Under Law 7600, the Ley de Igualdad de Opportunidades (Law of Equal Opportunities), published in the Diario Oficial La Gaceta (official gazette) on May 29, 1996, no person can be discriminated against because they are disabled if they are equally capable as another person. In February 2014, Act No. 18283 of February 2014 amended the law to define persons with disabilities and accessibility in accordance with the CRPD.

In June 2012, Act No. 9049 elevated sign language to the status of an official language.

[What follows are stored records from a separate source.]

(** Starting the drivers: every call is made up to the first failure. *)
Lemma start_drivers_probes ps (b : papp) :
  ba_mu b = true →
  ∃ b', start_drivers (probe_driver <$> ps) b = (Returns (started ps).2, b') ∧
    v2_drivers (manager_of b') = v2_drivers (manager_of b) ++ (probe_driver <$> (started ps).1) ∧
    ba_core b' = add_world ((λ p, DInit (pb_name p)) <$> attempted ps) (ba_core b) ∧
    ba_mu b' = ba_mu b ∧ ba_stop b' = ba_stop b.
Proof.
  revert b. induction ps as [|p ps IH]; intros b Hmu.
  { exists b. split; [reflexivity|]. cbn. rewrite app_nil_r. split; [done|]. split; [|done].
    unfold add_world. rewrite app_nil_r. by destruct (ba_core b). }
  unfold start_drivers. rewrite fmap_cons. cbn [for_until_err]. rewrite M_bind_eq.
  destruct (run_driver_probe p b Hmu) as (b1 & -> & Hm1 & Hc1 & Hmu1 & Hst1).
  unfold attempted. cbn [started] in *. destruct (pb_init p) as [e|].
  - exists b1. by rewrite Hc1.
  - cbn [snd]. destruct (IH b1) as (b2 & Hrun & Hm2 & Hc2 & Hmu2 & Hst2); [congruence|].
    unfold start_drivers in Hrun. rewrite Hrun. exists b2. unfold attempted in Hc2.
    destruct (started ps) as [l e]. cbn [fst snd length take fmap list_fmap] in *.
    rewrite Hm2, Hm1, Hc2, Hc1, Hmu2, Hst2. split; [done|]. split; [by rewrite <- app_assoc|].
    split; [|done]. unfold add_world. cbn. by rewrite <- app_assoc.
Qed.

(** The lines that failing closes log. *)
Definition close_errors (ps : list probe) : list string :=
  omap (λ p, match pb_close p with Some _ => Some "Error closing driver" | None => None end) ps.

Lemma close_loop_probes ps errs (m : Manager (appcore (list drv_event))) c :
  ∃ es, close_loop (λ _ _, Logger_log "Error closing driver") (probe_driver <$> ps) errs (m, c) =
    (Returns es, (m, add_logs (close_errors ps) (add_world ((λ p, DClose (pb_name p)) <$> ps) c))).
Proof.
  revert errs c. induction ps as [|p ps IH]; intros errs c.
  { exists errs. cbn. unfold add_logs, add_world. cbn. rewrite !app_nil_r. by destruct c. }
  rewrite fmap_cons. cbn [close_loop]. rewrite M_bind_eq. unfold on_snd at 1. cbn [drv_Close probe_driver].
  rewrite M_bind_eq. unfold close_errors. destruct p as [n i [e|]]; cbn [fmap list_fmap omap list_omap pb_close pb_name].
  - cbn -[close_loop]. rewrite M_bind_eq. cbn -[close_loop].
    destruct (IH (errs ++ [Some (Wrap "driver %q: %w" [n] e)])
      (add_logs ["Error closing driver"] (add_world [DClose n] c))) as (es & Hrun).
    exists es. unfold add_logs, add_world in Hrun |- *. cbn -[close_loop] in Hrun |- *.
    rewrite Hrun, <- !app_assoc. done.
  - cbn -[close_loop]. destruct (IH errs (add_world [DClose n] c)) as (es & Hrun).
    exists es. unfold add_logs, add_world in Hrun |- *. cbn -[close_loop] in Hrun |- *.
    rewrite Hrun, <- !app_assoc. done.
Qed.

Lemma close_drivers_probes ps (b : papp) :
  ba_mu b = true → v2_drivers (manager_of b) = probe_driver <$> ps →
  ∃ e b', close_drivers b = (Returns e, b') ∧ ba_driverv2 b' = Some (mkManager []) ∧
    ba_core b' = add_logs (close_errors ps) (add_world ((λ p, DClose (pb_name p)) <$> ps) (ba_core b)) ∧
    ba_mu b' = ba_mu b ∧ ba_stop b' = ba_stop b.
Proof.
  intros Hmu Hm. unfold close_drivers. rewrite M_bind_eq, DriverV2_eq by done. unfold Manager_CloseAllDriver.
  rewrite M_bind_eq. unfold gets at 1. cbn [fst ba_core set_manager]. rewrite Hm, M_bind_eq.
  destruct (close_loop_probes ps [] (manager_of b) (ba_core b)) as (es & ->).
  do 2 eexists. split; [reflexivity|]. done.
Qed.

(** ** Properties *)

Lemma Context_eq {W} (b : BaseApp W) x :
  ba_mu b = true → a_ctx (ba_core b) = Some x → BaseApp_Context b = (Returns x, b).
Proof.
  intros Hmu Hc. unfold BaseApp_Context, lock. rewrite M_bind_eq, Hmu, M_bind_eq. unfold gets. cbn [id]. by rewrite Hc.
Qed.

Lemma Hook_New_lookup {St P} k : handlers (Hook_New (St := St) (Param := P)) !! k = None.
Proof. apply lookup_empty. Qed.

Lemma stop_Execute_none {W} (b : BaseApp W) ks :
  ba_mu b = true → ba_stop b = None →
  stop_Execute ks b = (Returns (Some ErrHandlerNotRegistered), set_stop Hook_New b).
Proof. intros Hmu Hs. destruct b as [mu c bf st af dr v2]. cbn in Hmu, Hs. by subst. Qed.

(** The last part of the program, on an application without stop handlers. *)
Lemma finish_probes ps (b : papp) err x ks1 order2 :
  ba_mu b = true → ba_stop b = None → a_data (ba_core b) = None → a_ctx (ba_core b) = Some x →
  v2_drivers (manager_of b) = probe_driver <$> ps → (∀ h', range_order (handlers h') (order2 h')) →
  ∃ b' tl, (_ ← farewell err; Service_Shutdown ks1 order2) b = (Returns tt, b') ∧
    a_world (ba_core b') = a_world (ba_core b) ++ ((λ p, DClose (pb_name p)) <$> ps) ∧
    ba_driverv2 b' = Some (mkManager []) ∧ a_ctx (ba_core b') = Some x ∧
    a_log (ba_core b') = a_log (ba_core b) ++
      (if x then "Application killed by user (Interrupt)"
       else match err with Some _ => "Application finished with error"
                         | None => "Application finished successfully" end) :: close_errors ps ++ tl ∧
    tl ≡ₚ ["skip closing driver"; "Application Stopped, ciao !"].
Proof.
  intros Hmu Hs Hd Hc Hm Hord. rewrite M_bind_eq. unfold farewell. rewrite M_bind_eq, (Context_eq b x) by done.
  unfold on_core at 1, Logger_log at 1, modify at 1. set (line := if x then _ else _). set (b1 := set_core _ b).
  unfold Service_Shutdown. rewrite M_bind_eq, stop_Execute_none, M_bind_eq by done.
  destruct (close_drivers_probes ps (set_stop Hook_New b1)) as (e & b2 & -> & Hm2 & Hc2 & Hmu2 & Hs2); [done..|].
  destruct (BaseApp_Shutdown_logging b2 Hook_New order2) as (b' & ks & Hrun & Hnd & Hel & Hl & Hw & Hx & Hdr).
  - by rewrite Hmu2.
  - by rewrite Hs2.
  - by rewrite Hc2.
  - intros k f Hf. by rewrite Hook_New_lookup in Hf.
  - done.
  - rewrite M_bind_eq, Hrun. exists b', (final_line <$> ks). rewrite Hw, Hx, Hdr, Hl, Hc2, Hm2. cbn.
    rewrite <- app_assoc, <- app_assoc. split_and!; [done..|].
    change (["skip closing driver"; "Application Stopped, ciao !"]) with
      (final_line <$> ["close_connection_db"; "print_log"]).
    apply fmap_Permutation, NoDup_Permutation; [done|by apply (bool_decide_unpack _); vm_compute|].
    intros k. rewrite Hel, Hook_New_lookup.
    split; [intros [[? ?]|[->| ->]]; [done|right; left|left]|set_solver].
Qed.

(** The wait returns exactly when the context is or becomes cancelled. *)
Lemma wait_done_eq {W} (b : BaseApp W) sig x :
  ba_mu b = true → a_ctx (ba_core b) = Some x →
  let b' := if bool_decide (sig = SignalWaiting) then set_core (set_ctx true (ba_core b)) b else b in
  wait_done sig b = if x || bool_decide (sig = SignalWaiting) then (Returns tt, b') else (Blocks, b').
Proof.
  intros Hmu Hc. unfold wait_done, ShutdownSignal. rewrite M_bind_eq. case_bool_decide; cbv zeta.
  - unfold BaseApp_Stop, modify. rewrite Hc, M_bind_eq, (Context_eq _ true) by done. by rewrite orb_true_r.
  - rewrite M_ret_eq, M_bind_eq, (Context_eq _ x) by done. by destruct x.
Qed.

(** The application when its command begins. *)
Definition ready_app (load : string → outcome Config) (init : Config → M (list drv_event) (DataManager (list drv_event)))
    (sig : signal) : papp :=
  mkBaseApp true (mkCore None None [] (Some (bool_decide (sig = SignalEarly))) []) (Some Hook_New) None
    (Some (boot_hook load init)) None None.

Lemma start_eq {A} order load init sig (k : M papp A) :
  (_ ← BaseApp_Context; _ ← Service_Start order load init; ShutdownSignal sig SignalEarly ≫= λ _, k)
    (NewBaseApp []) = k (ready_app load init sig).
Proof. by destruct sig. Qed.

(** C32: the program with any drivers, configuration and range orders.  Unless no
    signal comes and all drivers start, it returns; the drivers are initialised in
    order up to the first that fails, exactly the initialised ones are closed, each
    once and in the order of their start, and the stop handlers run at the end.
    With no signal and all drivers started it waits for ever. *)
Theorem main_closes_what_it_started order load init ks path cfg ps sig ks1 order2 :
  ks ≡ₚ ["a_load_cfg"; "b_bootstrap"] → load path = Returns cfg →
  (∀ h', range_order (handlers h') (order2 h')) →
  let ran := main order load init (command_RunE (run_command ks path (probe_driver <$> ps))) sig ks1 order2 (NewBaseApp []) in
  let e := (started ps).2 in
  if bool_decide (sig = NoSignal ∧ e = None) then ran.1 = Blocks
  else ∃ b tl, ran = (Returns tt, b) ∧
    a_world (ba_core b) = ((λ p, DInit (pb_name p)) <$> attempted ps) ++
                          ((λ p, DClose (pb_name p)) <$> (started ps).1) ∧
    ba_driverv2 b = Some (mkManager []) ∧
    a_log (ba_core b) =
      (if bool_decide (sig = SignalEarly ∨ e = None)
       then "Application killed by user (Interrupt)" else "Application finished with error") ::
      close_errors (started ps).1 ++ tl ∧
    tl ≡ₚ ["skip closing driver"; "Application Stopped, ciao !"].
Proof.
  intros Hks Hload Hord ran e. subst ran e. unfold main. rewrite start_eq, M_bind_eq.
  unfold command_RunE. rewrite M_bind_eq. unfold run_command.
  rewrite (boot_excluding_ready load init), Hload by done. set (b0 := set_core _ _).
  destruct (start_drivers_probes ps b0) as (b1 & -> & Hm & Hc & Hmu & Hs); [done|].
  assert (a_ctx (ba_core b1) = Some (bool_decide (sig = SignalEarly))) as Hx by (by rewrite Hc).
  destruct (started ps) as [l [e|]] eqn:El; cbn [fst snd] in *.
  - rewrite bool_decide_false by (by intros [? ?]).
    destruct (finish_probes l b1 (Some e) (bool_decide (sig = SignalEarly)) ks1 order2)
      as (b & tl & Hf & Hw & Hd & _ & Hlog & Hp);
      [by rewrite Hmu|by rewrite Hs|by rewrite Hc|exact Hx|exact Hm|done|].
    exists b, tl. rewrite M_ret_eq, Hf, Hw, Hlog, Hc. split_and!; try done. cbn. f_equal.
    rewrite (bool_decide_ext (sig = SignalEarly ∨ Some e = None) (sig = SignalEarly)) by naive_solver.
    by case_bool_decide.
  - rewrite M_bind_eq, (wait_done_eq b1 sig (bool_decide (sig = SignalEarly))) by (done || by rewrite Hmu).
    set (b2 := if bool_decide (sig = SignalWaiting) then _ else b1).
    destruct (decide (sig = NoSignal)) as [->|Hsig].
    { rewrite bool_decide_true by done. done. }
    rewrite bool_decide_false by tauto.
    assert (bool_decide (sig = SignalEarly) || bool_decide (sig = SignalWaiting) = true) as -> by (by destruct sig).
    assert (ba_mu b2 = true ∧ ba_stop b2 = None ∧ a_data (ba_core b2) = None ∧ a_ctx (ba_core b2) = Some true ∧
      manager_of b2 = manager_of b1 ∧ a_world (ba_core b2) = a_world (ba_core b1) ∧
      a_log (ba_core b2) = []) as (H1 & H2 & H3 & H4 & H5 & H6 & H7).
    { unfold b2. destruct (decide (sig = SignalWaiting)) as [Hb|Hb];
        [rewrite !(bool_decide_true (sig = SignalWaiting)) by done|rewrite !(bool_decide_false (sig = SignalWaiting)) by done];
        cbn; rewrite ?Hx, ?Hmu, ?Hs, ?Hc; split_and!; try done. by destruct sig. }
    destruct (finish_probes l b2 None true ks1 order2 H1 H2 H3 H4) as (b & tl & Hf & Hw & Hd & _ & Hlog & Hp);
      [by rewrite H5|done|].
    exists b, tl. rewrite M_ret_eq, Hf, Hw, Hlog, H6, H7, Hc. rewrite bool_decide_true by tauto. done.
Qed.

Lemma main_closes_what_it_started_witness :
  ∃ b tl, main (λ _, []) (λ _, Returns demo_config) (λ _, panic "not reached")
      (command_RunE (run_command ["b_bootstrap"; "a_load_cfg"] "config.yaml"
         (probe_driver <$> [mkProbe "MasterAdapter" None None;
                            mkProbe "ECHO_ADAPTER" (Some ErrHandlerNotRegistered) None])))
      NoSignal [] visit (NewBaseApp []) = (Returns tt, b) ∧
    a_world (ba_core b) = [DInit "MasterAdapter"; DInit "ECHO_ADAPTER"; DClose "MasterAdapter"] ∧
    a_log (ba_core b) = "Application finished with error" :: tl.
Proof.
  destruct (main_closes_what_it_started (λ _, []) (λ _, Returns demo_config) (λ _, panic "not reached")
    ["b_bootstrap"; "a_load_cfg"] "config.yaml" demo_config
    [mkProbe "MasterAdapter" None None; mkProbe "ECHO_ADAPTER" (Some ErrHandlerNotRegistered) None]
    NoSignal [] visit) as (b & tl & Hr & Hw & _ & Hl & _).
  - constructor.
  - reflexivity.
  - intros h'. apply range_order_canonical.
  - exists b, tl. split; [exact Hr|]. split; [exact Hw|exact Hl].
Defined.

On August 30, 2016, Law No. 9379, the Ley para la Promoción de la Autonomía Personal de las Personas con Discapacidad (Law for the Promotion of Personal Autonomy for People with Disabilities) went into force to "promover y asegurar, a las personas con discapacidad, el ejercicio pleno y en igualdad de condiciones con los demás del derecho a su autonomía personal" ("to promote and ensure that persons with disabilities fully and equally exercise their right to personal autonomy"). For the purposes and application of this law, it defines a person with disabilities as:

aquellas que tengan deficiencias físicas, mentales, intelectuales o sensoriales a largo plazo que, al interactuar con diversas barreras, puedan impedir su participación plena y efectiva en la sociedad, en igualdad de condiciones con las demás (those who have long-term physical, mental, intellectual, or sensory impairments which, when interacting with various barriers, may hinder their full and effective participation in society on an equal basis with others).

==Culture==
May 28 is the Día Nacional de la Persona con Discapacidad (National Disabled People Day) to promote respect for disabled people.

==Education==
In 2020, 70,743 disabled students were afforded special education.

==Politics==
The Accessibility without Exclusion Party (Partido de Acceso Sin Exclusión) has disability rights as a major policy. The party's president and, as of the 2014 general election, only member of the Legislative Assembly was Óscar López.

==Sport==
In the 2020 Summer Paralympics, Sherman Guity won the men's 200 m T64 race and placed second in the 100 m, while he won both races at the 2024 Summer Paralympics. In the 2024 World Para Athletics Championships in Kobe, he won the 100 m event.